I accept that in some cases landlords will be willing to cut the rents and take a lower rent than they have in the past. That is particularly the case in those low-value areas where a large proportion of those tenants coming to them are on housing benefit. That is not the case in London and in the high-value areas where there will be plenty of choice of other people to accept. Frankly, landlords would be ill advised very often to take anyone who was in receipt of housing benefit. Those people will have to move on and it is not at all certain to where they will move.

We heard about the spiral of arrears, followed by evictions, followed by homelessness, which seems to be a likely outcome in far too many cases. For other people, there will be attempts to struggle on and find the full rent to stay in the accommodation or to move into accommodation elsewhere even though there is a gap between the housing benefit received and the rent that must be paid. That gap would have to be filled from the income support or other benefit being received by—let us remember—some of the poorest people in society. It will be extremely difficult for people to meet that gap out of the income they receive from the state on benefits calculated specifically to exclude any housing costs. They are benefits paid in order to cover food, heating and other costs, but not housing. To fill that gap from within their benefits will be extremely problematic for the poorest households.

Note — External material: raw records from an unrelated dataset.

(* ===== verification/BridgeStore.v ===== *)
(** * The bridge's store

    Models [crates/fetchit-bridge-server/src]: [store.rs] (registered actors, inbound
    messages), [store_follow.rs] (the follow graph and the queue of follow requests) and
    [store_avatar.rs].  A table is the list of its rows in insertion order; each SQL statement
    is applied as a whole, and fails only on the constraints of the schema.  Calls hold the
    connection's lock, so a run is a sequence of calls.  Where a query orders rows by a time
    only, the order of rows with equal times is a parameter. *)
From S2P Require Import Prelude RelayProto.
Open Scope rust_scope.

(** ** Rows *)

Record ActorRecord := {
  ar_agent_id : string; ar_handle : string; ar_actor_url : string; ar_doc_json : string; ar_registered_ms : N }.
Inductive RegisterOutcome := RegisterCreated | RegisterUpdated | HandleTaken.

(** A row of [actors], with the columns of the picture. *)
Record ActorRow := { aw_actor : ActorRecord; aw_avatar : option bytes; aw_avatar_ct : option string }.
Record StoredAvatar := { av_bytes : bytes; av_content_type : string }.

Record InboxMessage := {
  im_actor_id : string; im_sender_actor_url : string; im_note_id : string; im_text : string; im_published : string;
  im_created_ms : N }.

Inductive FollowState := FollowPending | FollowAccepted.
Inductive FollowOutcome := FollowCreated | AlreadyPending | AlreadyAccepted.
Record FollowingRecord := {
  fr_target_actor_url : string; fr_target_inbox_url : string; fr_state : FollowState; fr_follow_activity_id : string;
  fr_created_ms : N }.

(** A row of [following]: its owner and the record. *)
Record FollowingRow := { fg_actor_id : string; fg_record : FollowingRecord }.
Record FollowerRow := {
  fl_actor_id : string; fl_follower_actor_url : string; fl_shared_inbox_url : string; fl_since_ms : N }.
Record FollowRequestRecord := {
  fq_follower_actor_url : string; fq_follower_inbox_url : string; fq_follow_activity_id : string; fq_received_ms : N }.
Record FollowRequestRow := { rq_actor_id : string; rq_record : FollowRequestRecord }.

Inductive BridgeError := StoreFailure | StoreLockPoisoned.

Record Store := {
  actors : list ActorRow;
  inbox_messages : list InboxMessage;
  following : list FollowingRow;
  followers : list FollowerRow;
  follow_requests : list FollowRequestRow }.
Definition empty_store : Store :=
  {| actors := []; inbox_messages := []; following := []; followers := []; follow_requests := [] |}.

Definition set_actors (l : list ActorRow) (st : Store) : Store :=
  {| actors := l; inbox_messages := inbox_messages st; following := following st; followers := followers st;
     follow_requests := follow_requests st |}.
Definition set_inbox (l : list InboxMessage) (st : Store) : Store :=
  {| actors := actors st; inbox_messages := l; following := following st; followers := followers st;
     follow_requests := follow_requests st |}.
Definition set_following (l : list FollowingRow) (st : Store) : Store :=
  {| actors := actors st; inbox_messages := inbox_messages st; following := l; followers := followers st;
     follow_requests := follow_requests st |}.
Definition set_followers (l : list FollowerRow) (st : Store) : Store :=
  {| actors := actors st; inbox_messages := inbox_messages st; following := following st; followers := l;
     follow_requests := follow_requests st |}.
Definition set_requests (l : list FollowRequestRow) (st : Store) : Store :=
  {| actors := actors st; inbox_messages := inbox_messages st; following := following st; followers := followers st;
     follow_requests := l |}.

(** ** Queries *)

(** [ORDER BY] a number: a stable sort. *)
Fixpoint insert_by {A} (key : A -> Z) (x : A) (l : list A) : list A :=
  match l with
  | [] => [x]
  | y :: l' => if (key x <=? key y)%Z then x :: l else y :: insert_by key x l'
  end.
Definition order_by {A} (key : A -> Z) (l : list A) : list A := foldr (insert_by key) [] l.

Perhaps I may suggest four ways in which the Government might need to respond to the position in which they find themselves. Few people doubt that housing benefit requires an overhaul. It is a very complex arrangement which could do with changes. First, I suggest that we need to phase the cap for those London households which will have to move to the edges of London or beyond. We will need to take that more gently and slowly than at the moment—at the anniversary of your rent coming up—and suddenly finding a colossal cut in what you can pay to your landlord.

Secondly, the discretion for local authorities to make up the difference requires a larger fund than the one that the Government have set aside. They have said that £60 million is available to councils to top up those families and individuals for whom there is that gap. The £60 million is against a backdrop of a £20 billion a year housing benefit expenditure. That £60 million will not go very far. It would go towards two to three families in each local authority area for a year. The sum for local authorities and the discretion that they have needs to be increased.

Thirdly, it would be wise if job centres could certify that people had done their very best to get jobs and they should not have their housing benefit cut by 10 per cent. Finally, I would ask the Minister to ensure that there is now dialogue with Citizens Advice, Shelter, the Chartered Institute of Housing and others who have ideas on how one can make the most of a very difficult situation.